Coletando e integrando dados do BCB, IBGE e IPEA de forma automatizada

Quem trabalha com modelagem e previsão macroeconômica sabe o quanto é demorado reunir dados de diferentes fontes — Banco Central, IBGE, IPEA, FRED, IFI... Cada um com sua API, formato, frequência e estrutura. Esse gargalo de coleta e padronização consome tempo que poderia estar sendo usado na análise, nos modelos ou na comunicação dos resultados.

Foi exatamente por isso que criamos uma rotina de coleta automatizada, que busca, trata e organiza séries temporais econômicas diretamente das APIs oficiais, pronta para ser integrada a pipelines de previsão, dashboards ou agentes de IA econometristas.

Como funciona a automação

Na Imersão Econometria vs.

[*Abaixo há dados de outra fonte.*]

(** [running_weaken] to what the locals of a cleanup name. *)
Ltac relist Hr g' b :=
  apply (running_weaken _ _ _ g') in Hr;
  [|cbn; try done; try own_in;
    try (repeat match goal with K : g_opens _ = _ |- _ => rewrite K | K : g_blocks _ = _ |- _ => rewrite K end;
         destruct b; lia); by intros ? ?%not_elem_of_nil..].

Ltac solve_names := split; cbn; try done; try lia; try own_in.

(** *** Automation *)

Create HintDb quiet.
#[export] Hint Resolve quiet_ret quiet_set_ctrl quiet_queue_dmabuf quiet_requeue
  quiet_streamoff quiet_sizeimage quiet_meta quiet_minflt : quiet.
#[export] Hint Extern 1 (quiet _ (vpipe_xioctl _ _)) => apply quiet_xioctl; reflexivity : quiet.

(** The queue at hand is not among those already known. *)
Ltac new_queue :=
  let b := fresh "b" in let Hin := fresh "Hin" in
  lazymatch goal with |- not_in _ _ _ => intros b Hin | |- _ => intros ? b Hin end; cbn in Hin;
  repeat match goal with
         | E : g_queues _ = _ |- _ => rewrite E in Hin
         | E : g_fmts _ = _ |- _ => rewrite E in Hin
         end;
  repeat (apply elem_of_cons in Hin as [Hin|Hin]; [try congruence|]); try (by apply not_elem_of_nil in Hin).

(** Requesting [n] buffers: the failure, then the success. *)
Ltac prequest Hok n :=
  lazymatch goal with
  | Hr : running ?w0 ?w ?g |- _ =>
      eapply (wp_sys_request w0 Hok _ _ n); [exact Hr|new_queue|unfold blanks; rewrite ?length_replicate; cbn; lia|auto| |]; clear Hr;
      [let r := fresh "r" in let bufs := fresh "bufs" in let w' := fresh "w" in
       let Hlt := fresh "Hlt" in let Hl := fresh "Hlen" in let Hd := fresh "Hdrop" in
       intros r bufs w' Hlt Hl Hd Hr; cbn [fst snd]; destruct (Z.ltb_spec r 0); [|lia]
      |let r := fresh "r" in let bufs := fresh "bufs" in let w' := fresh "w" in
       let lens := fresh "lens" in let known := fresh "known" in
       let Hge := fresh "Hge" in let Hl := fresh "Hlen" in let Hd := fresh "Hdrop" in
       let Hs := fresh "Hshows" in let Hle := fresh "Hlens" in let Hpos := fresh "Hpos" in let Hf := fresh "Hfmt" in let Hn := fresh "Hnofd" in
       let Hsm := fresh "Hsame" in
       intros r bufs w' lens known Hge Hl Hd Hr Hs [Hle Hpos] Hf Hn Hsm; cbn [fst snd];
       destruct (Z.ltb_spec r 0); [lia|]]
  end.

(** One call of a program whose locals and world are in the goal; [Hok] says
    the process it started in was in order. *)
Ltac pcall Hok :=
  let w' := fresh "w" in
  lazymatch goal with
  | Hr : running ?w0 ?w ?g |- wp (sys (open _)) _ ?w =>
      eapply (wp_sys_open w0 Hok); [exact Hr|]; clear Hr; let r := fresh "fd" in let Hn := fresh "Hnew" in intros r w' Hr Hn
  | Hr : running ?w0 ?w ?g |- wp (sys vpipe_now_monotonic_ns) _ ?w =>
      eapply (wp_sys_now w0); [exact Hr|]; clear Hr; intros w' Hr
  | Hr : running ?w0 ?w ?g |- wp (sys (read _ _)) _ ?w =>
      eapply (wp_sys_read w0); [exact Hr|]; clear Hr;
      let r := fresh "got" in let l := fresh "l" in let Hl := fresh "Hl" in let Hg := fresh "Hg" in
      intros r l w' Hr Hl Hg; cbn [fst snd]
  | Hr : running ?w0 ?w ?g |- wp (sys (vpipe_set_format _ _ _ _ _)) _ ?w =>
      eapply (wp_sys_set_format w0); [exact Hr| | |];
        [|clear Hr; intros w' Hr
         |clear Hr; let b := fresh "bpl" in let s := fresh "si" in let Hf := fresh "Hfit" in
          let Hu := fresh "Hsi" in let Hg := fresh "Hgeo" in intros w' b s Hg Hr Hf Hu; cbn in Hg]
  | Hr : running ?w0 ?w ?g |- wp (sys (dqbuf _ _ _)) _ ?w =>
      eapply (wp_sys_dqbuf w0); [exact Hr|]; clear Hr;
      let a := fresh "a" in let Ha := fresh "Ha" in let Hi := fresh "Hidx" in intros a w' Hr Hi Ha
  | Hr : running ?w0 ?w ?g |- wp (sys (vpipe_queue_mmap_buffer _ _ _ _ _)) _ ?w =>
      eapply (wp_sys_queue w0); [exact Hr|]; clear Hr;
      let r := fresh "r" in let Hq := fresh "Hq" in intros r w' Hr Hq
  | Hr : running ?w0 ?w ?g |- wp (sys (vpipe_xioctl _ (G_FMT _))) _ ?w =>
      eapply (wp_sys_g_fmt w0); [exact Hr|]; clear Hr;
      let a := fresh "a" in let Hf := fresh "Hgfmt" in intros a w' Hr Hf
  | Hr : running ?w0 ?w ?g |- wp (sys (vpipe_xioctl _ EXPORT_SRC_DMABUF)) _ ?w =>
      eapply (wp_sys_fd_ioctl w0 Hok vpipe_xioctl); [by left|exact Hr|done|]; clear Hr;
      let a := fresh "a" in intros a w' Hr
  | Hr : running ?w0 ?w ?g |- wp (sys (export_dmabuf _ _ _)) _ ?w =>
      eapply (wp_sys_export w0 Hok); [exact Hr|]; clear Hr; let x := fresh "x" in intros x w' Hr
  | Hr : running ?w0 ?w ?g |- wp (sys (dma_heap_alloc_fd _ _)) _ ?w =>
      eapply (wp_sys_heap_alloc w0 Hok); [exact Hr|]; clear Hr; let x := fresh "x" in intros x w' Hr
  | Hr : running ?w0 ?w ?g |- wp (sys (vpipe_xioctl _ (REQBUFS _ _ _))) _ ?w =>
      eapply (wp_sys_reqbufs w0); [exact Hr| |];
        [|clear Hr; let a := fresh "a" in intros a w' Hr]
  | Hr : running ?w0 ?w ?g |- wp (sys (mmap _ _ _)) _ ?w =>
      eapply (wp_sys_mmap w0 Hok); [exact Hr| |];
        [clear Hr; intros w' Hr
        |clear Hr; let m := fresh "m" in let Hm := fresh "Hm" in intros m w' Hm Hr]
  | Hr : running ?w0 ?w ?g |- wp (emit _) _ ?w =>
      eapply (wp_emit w0); [exact Hr|]; clear Hr; intros w' Hr
  | Hr : running ?w0 ?w ?g |- wp (lib (malloc _)) _ ?w =>
      eapply (wp_lib_malloc w0); [exact Hr| |]; clear Hr; intros w' Hr; cbn [negb]
  | Hr : running ?w0 ?w ?g |- wp (lib free) _ ?w =>
      eapply (wp_lib_free w0); [exact Hr|]; clear Hr; intros w' Hr
  | Hr : running ?w0 ?w ?g |- wp (lib (free_if _)) _ ?w =>
      eapply (wp_lib_free_if w0); [exact Hr|]; clear Hr; intros w' Hr
  | Hr : running ?w0 ?w ?g |- wp (lib (fclose_if _)) _ ?w =>
      eapply (wp_lib_fclose_if w0); [exact Hr|]; clear Hr; intros w' Hr
  | Hr : running ?w0 ?w ?g |- wp (lib (vpipe_open_csv _ _)) _ ?w =>
      eapply (wp_lib_open_csv w0); [exact Hr| |]; clear Hr; intros w' Hr; cbn [negb]
  | Hr : running ?w0 ?w ?g |- wp (lib (vpipe_free_pgm _)) _ ?w =>
      eapply (wp_lib_free_pgm w0); [exact Hr|]; clear Hr; intros w' Hr
  | Hr : running ?w0 ?w ?g |- wp (sys ?c) _ ?w =>
      refine ((_ : quiet w0 c) w g _ Hr _); [solve [auto with quiet]|];
      clear Hr; let a := fresh "a" in intros a w' Hr
  end.

Ltac pstep Hok :=
  lazymatch goal with
  | |- wp (fbind _ _) _ _ => apply wp_bind
  | |- wp (fret _) _ _ => apply wp_ret; cbn [fst snd]
  | |- wp (go _) _ _ => apply wp_ret; cbn [fst snd]
  | |- wp (quit _) _ _ => apply wp_ret; cbn [fst snd]
  | |- wp (let '(_, _) := ?p in _) _ _ => destruct p
  | |- wp (if ?b then _ else _) _ _ => let E := fresh "E" in destruct b eqn:E
  | |- wp (let _ := _ in _) _ _ => cbv zeta
  | |- _ => pcall Hok; cbn [fst snd]
  end.

(** *** Loops and logs *)

Lemma wp_andthen `{V4l2} `{Posix} {L} (s1 s2 : stage L) f (Q : bool * L -> pworld -> Prop) w :
  wp (s1 f) (fun r w' => if fst r : bool then wp (s2 (snd r)) Q w' else Q (false, snd r) w') w ->
  wp (andthen s1 s2 f) Q w.
Proof.
  intros Hs. unfold andthen. apply wp_bind. eapply wp_mono; [exact Hs|]. by intros [[] f'] w'.
Qed.

(** [n] rows were appended, each of them as [P] says given the ones before. *)
Definition logged (P : list (list Z) -> list Z -> Prop) (n : Z) (old new : list (list Z)) : Prop :=
  exists l, new = old ++ l /\ Z.of_nat (length l) = n /\
    forall k row, l !! k = Some row -> P (take k l) row.

Lemma logged_nil P old : logged P 0 old old.
Proof. exists []. rewrite app_nil_r. split; [done|]. split; [done|]. done. Qed.

Lemma logged_snoc P n old new row :
  logged P n old new -> (forall l, new = old ++ l -> Z.of_nat (length l) = n -> P l row) ->
  logged P (n + 1) old (new ++ [row]).
Proof.
  intros (l & El & Hl & HP) Hrow. subst new. exists (l ++ [row]). rewrite app_assoc, length_app. split; [done|].
  split; [cbn; lia|]. intros k r Hk. apply lookup_app_Some in Hk as [Hk|[Hge Hk]].
  - rewrite take_app_le by (apply lookup_lt_Some in Hk; lia). by apply HP.
  - destruct (k - length l)%nat eqn:E; cbn in Hk; [|done]. injection Hk as <-.
    rewrite take_app_length' by lia. by apply Hrow.
Qed.

(** The last of the rows whose field [b] holds [v]. *)
Fixpoint last_row (b : nat) (v : Z) (l : list (list Z)) (k : nat) : option nat :=
  match l with
  | [] => None
  | r :: l' =>
      match last_row b v l' (S k) with
      | Some j => Some j
      | None => if bool_decide (r !! b = Some v) then Some k else None
      end
  end.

IA na Previsão Macro, você vai ver na prática como conectar dados de várias fontes públicas e manter tudo atualizado com apenas alguns comandos Python.

O código utiliza uma planilha de metadados centralizada, onde cada série tem seu identificador, fonte e frequência (Diária, Mensal, Trimestral, etc.). A partir dela, as funções de coleta percorrem automaticamente cada API:

  • BCB/SGS – coleta séries econômicas via https://api.bcb.gov.br/

  • BCB/ODATA – acessa previsões e estatísticas como Focus e Selic

  • IPEADATA – integra séries históricas de indicadores fiscais, PIB e mercado de trabalho

  • IBGE/SIDRA – traz dados das pesquisas econômicas e sociais com tratamento automático de valores faltantes

  • FRED/IFI – amplia o contexto internacional e insere indicadores de hiato do produto

Cada função é projetada para lidar com falhas de rede, intervalos de datas extensos e diferenças de formato, garantindo resiliência e replicabilidade — algo essencial em pipelines de produção de dados.

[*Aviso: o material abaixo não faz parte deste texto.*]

Definition setup : stage locals := fun f =>
  (a <- sys (vpipe_xioctl (fd f) (SET_BACKEND VPIPE_BACKEND_VCAM_DERIVED));;
  if a_ret a <? 0 then quit f
  else
    (r <- sys (vpipe_set_format (fd f) OUTPUT WIDTH HEIGHT V4L2_PIX_FMT_GREY);;
    if r <? 0 then quit f
    else
      (r <- sys (vpipe_set_format (fd f) CAPTURE WIDTH HEIGHT V4L2_PIX_FMT_GREY);;
      if r <? 0 then quit f
      else
        (fmt <- sys (vpipe_xioctl (fd f) (G_FMT OUTPUT));;
        if a_ret fmt <? 0 then quit f
        else
          (let f := Locals (fd f) (out_bufs f) (cap_bufs f) (a_bytesperline fmt) (a_sizeimage fmt)
                      (out_streaming f) (cap_streaming f) (map f) (dbuf_fd f) in
          if (stride f =? 0) || (sizeimage f =? 0) then quit f
          else
            (o <- sys (vpipe_request_mmap_buffers (fd f) OUTPUT BUFFER_COUNT (out_bufs f));;
            let f := Locals (fd f) (snd o) (cap_bufs f) (stride f) (sizeimage f)
                       (out_streaming f) (cap_streaming f) (map f) (dbuf_fd f) in
            if fst o <? 0 then quit f
            else
              (c <- sys (vpipe_request_mmap_buffers (fd f) CAPTURE BUFFER_COUNT (cap_bufs f));;
              let f := Locals (fd f) (out_bufs f) (snd c) (stride f) (sizeimage f)
                         (out_streaming f) (cap_streaming f) (map f) (dbuf_fd f) in
              if fst c <? 0 then quit f
              else
                (r <- sys (set_ctrl (fd f) VPIPE_CID_ALGO VPIPE_ALGO_NONE);;
                if r <? 0 then quit f else go f)))))))).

O que você vai aprender na imersão

Durante a imersão, você verá passo a passo:

  • Como estruturar uma planilha de metadados para automatizar a coleta de dados macroeconômicos;

  • Como usar APIs públicas (BCB, IBGE, IPEA) de forma robusta;

  • Como integrar tudo em um data lake econômico pronto para modelagem;

  • E como esse pipeline serve de base para comparar modelos de Econometria, Machine Learning e Inteligência Artificial na previsão de variáveis macro.

Por que isso importa

Automatizar a coleta e integração de dados é o primeiro passo para escalar previsões macroeconômicas e construir agentes de IA econometristas capazes de aprender continuamente.
Em vez de gastar horas baixando planilhas e limpando dados, você foca no que realmente gera valor: modelar, interpretar e decidir.


👉 Quer aprender a criar seu próprio pipeline econômico automatizado e comparar modelos econométricos e de IA?
Inscreva-se na Imersão “Econometria vs. IA na Previsão Macro” e dê o próximo passo rumo à previsão inteligente.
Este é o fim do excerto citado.